Artificial intelligence could pose a risk to humanity on the scale of a pandemic or nuclear war, Rishi Sunak has warned as world leaders gather at Bletchley Park to discuss how to regulate the industry.
The prime minister said he was concerned about the risk posed to the public by advanced AI models, echoing recent warnings by some of the industry’s most senior figures.
Sunak is hoping to secure agreement from governments, including the US, EU, Japan and Canada, on how countries can work together to test the safety of AI tools before they are released.
Sunak told reporters: “People developing this technology themselves have raised the risk that AI may pose and it’s important to not be alarmist about this. There’s debate about this topic. People in the industry themselves don’t agree and we can’t be certain.
“But there is a case to believe that it may pose a risk on a scale like pandemics and nuclear war, and that’s why, as leaders, we have a responsibility to act to take the steps to protect people, and that’s exactly what we’re doing.”

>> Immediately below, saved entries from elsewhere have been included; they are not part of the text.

(* ===== verification/UserMem.v ===== *)
(** * Page tables and user frames are apart

    Page directories and tables live in the kernel pool, the frames that user
    pages are mapped to in the user pool.  So the functions of pagedir.c and the
    processor's table walks leave the contents of frames alone ([tables_only]),
    and writing to frames or allocating them leaves every mapping alone
    ([coherent_frames]). *)
From S2P Require Import Prelude Bitmap Palloc PageDir.

Record tables_only (s s' : mmu) : Prop := {
  to_user : user_pool (pal s') = user_pool (pal s);
  to_kbase : base (kernel_pool (pal s')) = base (kernel_pool (pal s));
  to_kcnt : bit_cnt (used_map (kernel_pool (pal s'))) = bit_cnt (used_map (kernel_pool (pal s)));
  to_mem : forall a, base (user_pool (pal s)) <= a -> mem (pal s') a = mem (pal s) a }.

#[export] Instance tables_only_preorder : PreOrder tables_only.
Proof.
  split; [by split|]. intros s1 s2 s3 [Hu Hb Hc Hm] [Hu' Hb' Hc' Hm'].
  split; [congruence..|]. intros a Ha. rewrite Hm' ?Hm //. by rewrite Hu.
Qed.
Lemma tables_pal s s' : pal s' = pal s -> tables_only s s'.
Proof. intros E. split; by rewrite E. Qed.

Lemma kpage_below D s p : pd_inv D s -> kpage s p -> p + PGSIZE <= base (user_pool (pal s)).
Proof.
  intros H (idx & -> & Hi & _). destruct (pd_pal _ _ H) as [_ _ _ _ (_ & Ho & _)]. rewrite /pool_end in Ho. rewrite /PGSIZE in Ho |- *. lia.
Qed.
Lemma store_tables D s p j w : pd_inv D s -> kpage s p -> 0 <= j < 1024 -> tables_only s (store s (p + 4 * j) w).
Proof.
  intros H Hk Hj. have Hb := kpage_below D s p H Hk. rewrite /PGSIZE in Hb. split; [done..|].
  intros a Ha. simpl. rewrite /store_word. destruct (Z.leb_spec (p + 4 * j) a), (Z.ltb_spec a (p + 4 * j + 4)); try done. lia.
Qed.

Section functions.
Context (init_page_dir init_ram_pages : Z) (D : gset Z).

Lemma lookup_create_tables s pd va r s' : pd_inv D s -> pd ∈ D -> user_page va -> lookup_page s pd va true = Ok (r, s') -> tables_only s s'.
Proof.
  intros H Hpd [Hva Hu]. have Hi := pd_no_user va Hva Hu. destruct (kpage_ok D s H pd (pd_page _ _ H pd Hpd)) as (_ & Hb & _).
  rewrite /lookup_page (proj2 (Z.eqb_neq pd 0)); [rewrite /PHYS_BASE in Hb; lia|]. rewrite Hu. cbn [negb orb ASSERT obind].
  destruct (load s (pd + 4 * pd_no va) =? 0) eqn:Hz; last first.
  { cbn [obind]. intros E. inv_ok. done. }
  destruct (palloc_get_ok (pal s) PAL_ZERO 1 (pd_pal _ _ H)) as (pt & p & E & Hp & Hbase & Hcnt & Huser & Hcase); [done|done|].
  cbn [Palloc.flag] in *. change (Palloc.flag PAL_ZERO PAL_USER) with false in *. simpl get_pool in *.
  rewrite /palloc_get_page E. cbn [obind].
  have Hst : tables_only s (set_pal s p).
  { split; [done..|]. intros a Ha. simpl. destruct Hcase as [(_ & -> & _)|(idx & Hpt & _ & Hi0 & Hic & _ & _ & Hmem)]; [done|].
    rewrite Hmem. destruct (Z.ltb_spec a (pt + PGSIZE * 1)); [|by rewrite !andb_false_r].
    destruct (pd_pal _ _ H) as [_ _ _ _ (_ & Ho & _)]. rewrite /pool_end in Ho. rewrite /PGSIZE in Ho, Hpt |- *.
    have : base (kernel_pool (pal s)) + 4096 * bit_cnt (used_map (kernel_pool (pal s))) >= pt + 4096 by lia. rewrite /PGSIZE in H0. lia. }
  destruct (pt =? 0); cbn [obind].
  { intros [= <- <-]. done. }
  intros E2. inv_ok. apply obind_Ok_inv in E2 as (x & _ & [= <- <-]). etrans; [exact Hst|].
  have Hpdb := kpage_below D s pd H (pd_page _ _ H pd Hpd).
  split; [done..|]. intros a Ha. simpl in Ha |- *. rewrite /store_word. rewrite Huser in Ha. rewrite /PGSIZE in Hpdb.
  destruct (Z.leb_spec (pd + 4 * pd_no va) a), (Z.ltb_spec a (pd + 4 * pd_no va + 4)); try done. lia.
Qed.

Lemma set_page_tables s pd upage kpage writable ok s' : pd_inv D s -> pd ∈ D -> user_page upage ->
  pagedir_set_page init_page_dir init_ram_pages s pd upage kpage writable = Ok (ok, s') -> tables_only s s'.
Proof.
  intros H Hpd [Hva Hu] E. destruct (lookup_create_ok D s pd upage H Hpd Hva Hu) as (r & s1 & E1 & H1 & _ & _ & _ & Hr).
  have Ht := lookup_create_tables s pd upage r s1 H Hpd (conj Hva Hu) E1.
  rewrite /pagedir_set_page in E. inv_ok. match goal with E7 : lookup_page _ _ _ _ = Ok ?r6 |- _ => have ? : r6 = (r, s1) by congruence end.
  subst. destruct r as [a|]; inv_ok; [|done].
  destruct Hr as (pt & Hpt & ->). etrans; [exact Ht|]. eapply store_tables; [done| |apply pt_no_range].
  by apply (table_kpage D s1 H1 pd (pd_no upage) pt Hpd (pd_no_user upage Hva ltac:(done))).
Qed.

Lemma entry_tables s pd va r s' w : pd_inv D s -> pd ∈ D -> user_page va -> lookup_page s pd va false = Ok (Some r, s') -> s' = s /\ tables_only s (store s r w).
Proof.
  intros H Hpd [Hva Hu]. rewrite (lookup_page_ok D s H) //. destruct (table s pd (pd_no va)) as [pt|] eqn:Ht; [|done].
  intros [= <- <-]. split; [done|]. eapply store_tables; [done| |apply pt_no_range].
  by apply (table_kpage D s H pd (pd_no va) pt Hpd (pd_no_user va Hva Hu)).
Qed.
Lemma invalidate_tables s pd s' : invalidate_pagedir init_page_dir s pd = Ok s' -> tables_only s s'.
Proof. rewrite /invalidate_pagedir /pagedir_activate. intros E. apply tables_pal. inv_ok. destruct (_ =? pd); inv_ok; done. Qed.

Lemma pagedir_set_tables f s pd va b s' : pd_inv D s -> pd ∈ D -> user_page va -> pagedir_set init_page_dir f s pd va b = Ok s' -> tables_only s s'.
Proof.
  intros H Hpd Hva. rewrite /pagedir_set. intros E. inv_ok. destruct r as [[a|] s1]; last first.
  { injection E as <-. destruct Hva. rewrite (lookup_page_ok D s H) // in E0. by injection E0 as _ <-. }
  destruct (entry_tables s pd va a s1 (if b then Z.lor (load s a) f else Z.ldiff (load s a) f) H Hpd Hva E0) as [-> Ht].
  destruct b; [by inv_ok|]. etrans; [exact Ht|]. by eapply invalidate_tables.
Qed.
Lemma clear_page_tables s pd va s' : pd_inv D s -> pd ∈ D -> user_page va -> pagedir_clear_page init_page_dir s pd va = Ok s' -> tables_only s s'.
Proof.
  intros H Hpd Hva. rewrite /pagedir_clear_page. intros E. inv_ok. destruct r1 as [[a|] s1]; last first.
  { injection E as <-. destruct Hva. rewrite (lookup_page_ok D s H) // in E2. by injection E2 as _ <-. }
  destruct (entry_tables s pd va a s1 (Z.ldiff (load s a) PTE_P) H Hpd Hva E2) as [-> Ht].
  destruct (has (load s a) PTE_P); [|by inv_ok]. etrans; [exact Ht|]. by eapply invalidate_tables.
Qed.
End functions.

Lemma access_tables D s va write a s' : coherent D s -> user_page va -> access s va write = Some (a, s') -> tables_only s s'.
Proof.
  intros [H Ha _ _] [Hva Hu]. have Hf : forall f, tables_only s (set_flags s va f).
  { intros f. rewrite /set_flags. destruct (table s (active s) (pd_no va)) as [pt|] eqn:Ht; [|done].
    eapply store_tables; [done| |apply pt_no_range]. by apply (table_kpage D s H (active s) (pd_no va) pt Ha (pd_no_user va Hva Hu)). }
  have Hc : forall s v w, tables_only s (cache s v w) by intros; by apply tables_pal.
  rewrite /access. destruct (tlb s !! pg_no va) as [w|].
  - destruct (write && negb (has w PTE_W)); [done|]. intros [= _ <-]. destruct (_ && _); [|done]. etrans; [apply Hf|apply Hc].
  - destruct (translate s (active s) va) as [w|]; [|done]. destruct (_ && _); [done|]. intros [= _ <-]. etrans; [apply Hf|apply Hc].
Qed.

(** ** Frames may change *)
Section frames.
Context (D : gset Z) (s s' : mmu).
Context (Hwf : palloc_wf (pal s')) (Hk : kernel_pool (pal s') = kernel_pool (pal s)) (Hcr : cr3 s' = cr3 s) (Htlb : tlb s' = tlb s)
  (Hmem : forall a, a < base (user_pool (pal s)) -> mem (pal s') a = mem (pal s) a).

Lemma frames_kpage a : kpage s' a <-> kpage s a.
Proof using Hk. rewrite /kpage /used /= Hk //. Qed.
Lemma frames_load a j : pd_inv D s -> kpage s a -> 0 <= j < 1024 -> load s' (a + 4 * j) = load s (a + 4 * j).
Proof using Hmem.
  intros H Ha Hj. have Hb := kpage_below D s a H Ha. rewrite /PGSIZE in Hb. rewrite /load /word_at !Hmem //; lia.
Qed.
Lemma frames_table pd i : pd_inv D s -> pd ∈ D -> 0 <= i < 768 -> table s' pd i = table s pd i.
Proof using Hmem. intros H Hpd Hi. rewrite /table frames_load //; [by apply (pd_page _ _ H)|lia]. Qed.
Lemma frames_translate pd va : pd_inv D s -> pd ∈ D -> user_page va -> translate s' pd va = translate s pd va.
Proof using Hmem.
  intros H Hpd [Hva Hu]. have Hi := pd_no_user va Hva Hu. rewrite /translate frames_table //.
  destruct (table s pd (pd_no va)) as [pt|] eqn:Ht; [|done]. rewrite frames_load //; [|apply pt_no_range].
  by apply (table_kpage D s H pd _ pt Hpd Hi).
Qed.
Lemma frames_inv : pd_inv D s -> pd_inv D s'.
Proof using Hmem Hk Hwf.
  intros H. have Ht := fun pd i => frames_table pd i H. have Hl := fun a j => frames_load a j H. split; [done|..].
  - rewrite Hk. apply H.
  - intros pd Hpd. apply frames_kpage. by apply (pd_page _ _ H).
  - intros pd i Hpd Hi. rewrite Ht // Hl; [by apply (pd_page _ _ H)|lia|]. intros Hn.
    destruct (pd_table _ _ H pd i Hpd Hi Hn) as (? & pt & ? & ?). split; [done|]. exists pt. by rewrite frames_kpage.
  - intros pd pd' i Hpd Hpd' Hi. rewrite Ht //. by apply (pd_apart _ _ H).
  - intros pd pd' i i' pt Hpd Hpd' Hi Hi'. rewrite !Ht //. by apply (pd_own _ _ H).
Qed.
Lemma coherent_frames : coherent D s -> coherent D s'.
Proof using Hmem Hk Hwf Hcr Htlb.
  intros [H Ha Hf Ht]. have Hac : active s' = active s by rewrite /active Hcr. split; [by apply frames_inv|by rewrite Hac|..].
  - intros pd va w Hpd Hva. rewrite frames_translate //. by apply Hf.
  - intros v w. rewrite Htlb Hac. intros Hw. destruct (Ht v w Hw) as (? & ? & w' & ? & ?). split_and!; [done|done|].
    exists w'. by rewrite frames_translate.
Qed.
End frames.

(** ** When a page cannot be mapped

    Looking up with creation fails only for want of kernel pages. *)
Lemma lookup_create_none D s pd va : pd_inv D s -> pd ∈ D -> user_page va ->
  (exists s', lookup_page s pd va true = Ok (None, s')) <->
  (table s pd (pd_no va) = None /\ forall k, 0 <= k < bit_cnt (used_map (kernel_pool (pal s))) -> used (pal s) false k = true).
Proof.
  intros H Hpd [Hva Hu]. have Hi := pd_no_user va Hva Hu. destruct (kpage_ok D s H pd (pd_page _ _ H pd Hpd)) as (_ & Hb & _).
  rewrite /lookup_page (proj2 (Z.eqb_neq pd 0)); [rewrite /PHYS_BASE in Hb; lia|]. rewrite Hu. cbn [negb orb ASSERT obind].
  rewrite {1}/table. destruct (load s (pd + 4 * pd_no va) =? 0) eqn:Hz; last first.
  { cbn [obind]. split; [intros [s' E]; inv_ok|by intros [? _]]. }
  destruct (palloc_get_ok (pal s) PAL_ZERO 1 (pd_pal _ _ H)) as (pt & p & E & Hp & Hbase & Hcnt & Huser & Hcase); [done|done|].
  change (Palloc.flag PAL_ZERO PAL_USER) with false in *. simpl get_pool in *. rewrite /palloc_get_page E. cbn [obind].
  destruct Hcase as [(-> & -> & Hfull)|(idx & Hpt & Hpos & Hi0 & Hic & Hfree & _)].
  - rewrite Z.eqb_refl. cbn [obind]. split; [|by eauto]. intros _. split; [done|]. intros k Hk. apply not_false_iff_true. intros Hf.
    apply (Hfull k); [lia|lia|]. intros j Hj. by have -> : j = k by lia.
  - rewrite (proj2 (Z.eqb_neq pt 0)); [lia|]. split.
    + intros [s' E2]. inv_ok. by apply obind_Ok_inv in E2 as (x & _ & ?).
    + intros [_ Hall]. have := Hall idx ltac:(lia). rewrite Hfree //. lia.
Qed.

(** An access only sets flags. *)
Lemma access_flags D s va write a s' : coherent D s -> user_page va -> access s va write = Some (a, s') ->
  forall pd' va', pd' ∈ D -> user_page va' ->
    (translate s pd' va' = None /\ translate s' pd' va' = None) \/
    exists w w', translate s pd' va' = Some w /\ translate s' pd' va' = Some w' /\ Z.land w' PTE_ADDR = Z.land w PTE_ADDR /\
      (has w' PTE_D = false -> has w PTE_D = false).
Proof.
  intros [H Ha Hfr Htl] [Hva Hu] E pd' va' Hpd' [Hva' Hu'].
  have Hsame : (translate s pd' va' = None /\ translate s pd' va' = None) \/
    exists w w', translate s pd' va' = Some w /\ translate s pd' va' = Some w' /\ Z.land w' PTE_ADDR = Z.land w PTE_ADDR /\
      (has w' PTE_D = false -> has w PTE_D = false).
  { destruct (translate s pd' va') as [w|]; [right; by exists w, w|by left]. }
  have Hset : forall w f v x, translate s (active s) va = Some w -> f = PTE_A \/ f = PTE_D \/ f = Z.lor PTE_A PTE_D -> s' = cache (set_flags s va f) v x ->
    (translate s pd' va' = None /\ translate s' pd' va' = None) \/
    exists w w', translate s pd' va' = Some w /\ translate s' pd' va' = Some w' /\ Z.land w' PTE_ADDR = Z.land w PTE_ADDR /\
      (has w' PTE_D = false -> has w PTE_D = false).
  { intros w f v x Hw Hf ->. destruct (set_flags_ok D s va f w H Ha Hva Hu Hf Hw) as (_ & _ & _ & Ht).
    change (translate (cache (set_flags s va f) v x) pd' va') with (translate (set_flags s va f) pd' va'). rewrite Ht //. case_bool_decide as Hb; [|done].
    destruct Hb as [-> Hpg]. right. exists w, (Z.lor w f). split; [by rewrite (translate_page _ _ va' va)|]. split; [done|].
    rewrite addr_lor // lor_D. split; [done|]. by intros [? _]%orb_false_iff. }
  rewrite /access in E. destruct (tlb s !! pg_no va) as [w|] eqn:Hv.
  - destruct (write && negb (has w PTE_W)); [done|]. destruct (write && negb (has w PTE_D)); injection E as _ <-; [|done].
    destruct (Htl _ _ Hv) as (_ & _ & w' & Hw' & _). destruct (page_start va Hva Hu) as (_ & _ & Hpn).
    eapply (Hset w'); [|by right; left|done]. rewrite -Hw'. by apply translate_page.
  - destruct (translate s (active s) va) as [w|] eqn:Hw; [|done]. destruct (_ && _); [done|]. injection E as _ <-.
    eapply (Hset w); [done| |done]. destruct write; [by right; right|by left].
Qed.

His words echo those of the Elon Musk, with whom he is due to host a conversation on Thursday night, to be broadcast on the technology billionaire’s social media platform X.
Musk told reporters at the summit on Wednesday that AI was “one of the biggest threats to humanity”.
The prime minister arrived at Bletchley Park on Thursday morning for a second day of intense diplomatic activity at the international AI safety summit.
British officials were delighted to be able to issue a communique at the beginning of the summit, signed by 28 governments including the UK, US, EU and China. The so-called Bletchley declaration promised that the signatories would work together on shared safety standards in a process officials likened to the Cop summits on the climate crisis.
Sunak’s attempts to position the UK as the world leader in developing new AI rules were partly overshadowed on Wednesday by an announcement by the US commerce secretary, Gina Raimondo, of a new AI Safety Institute in Washington.
However, British officials say they expect to work closely with the new US institute and others to create a “network” of similar organisations that can do testing around the world. Officials say they are likely to reveal further details about how such a network will operate on Thursday.
Sunak will meet Kamala Harris, the US vice-president, at the summit on Thursday and will host discussions involving Ursula von der Leyen, the president of the European Commission, and Georgia Meloni, the Italian prime minister. Leaders from other countries including Japan and Canada are expected to join remotely.
Sunak will then return to London for his conversation with Musk.
The prime minister defended his decision to host Musk and allow the conversation to be broadcast on one of his platforms. Speaking to the BBC on Wednesday he said: “Elon Musk has both been an investor and a developer of AI technologies himself. But for over a decade he has been also talking about the potential risks they pose and the need for countries and companies to work together to manage and mitigate against those risks.
“So he’s someone who obviously has got something valuable to add to the conversation.”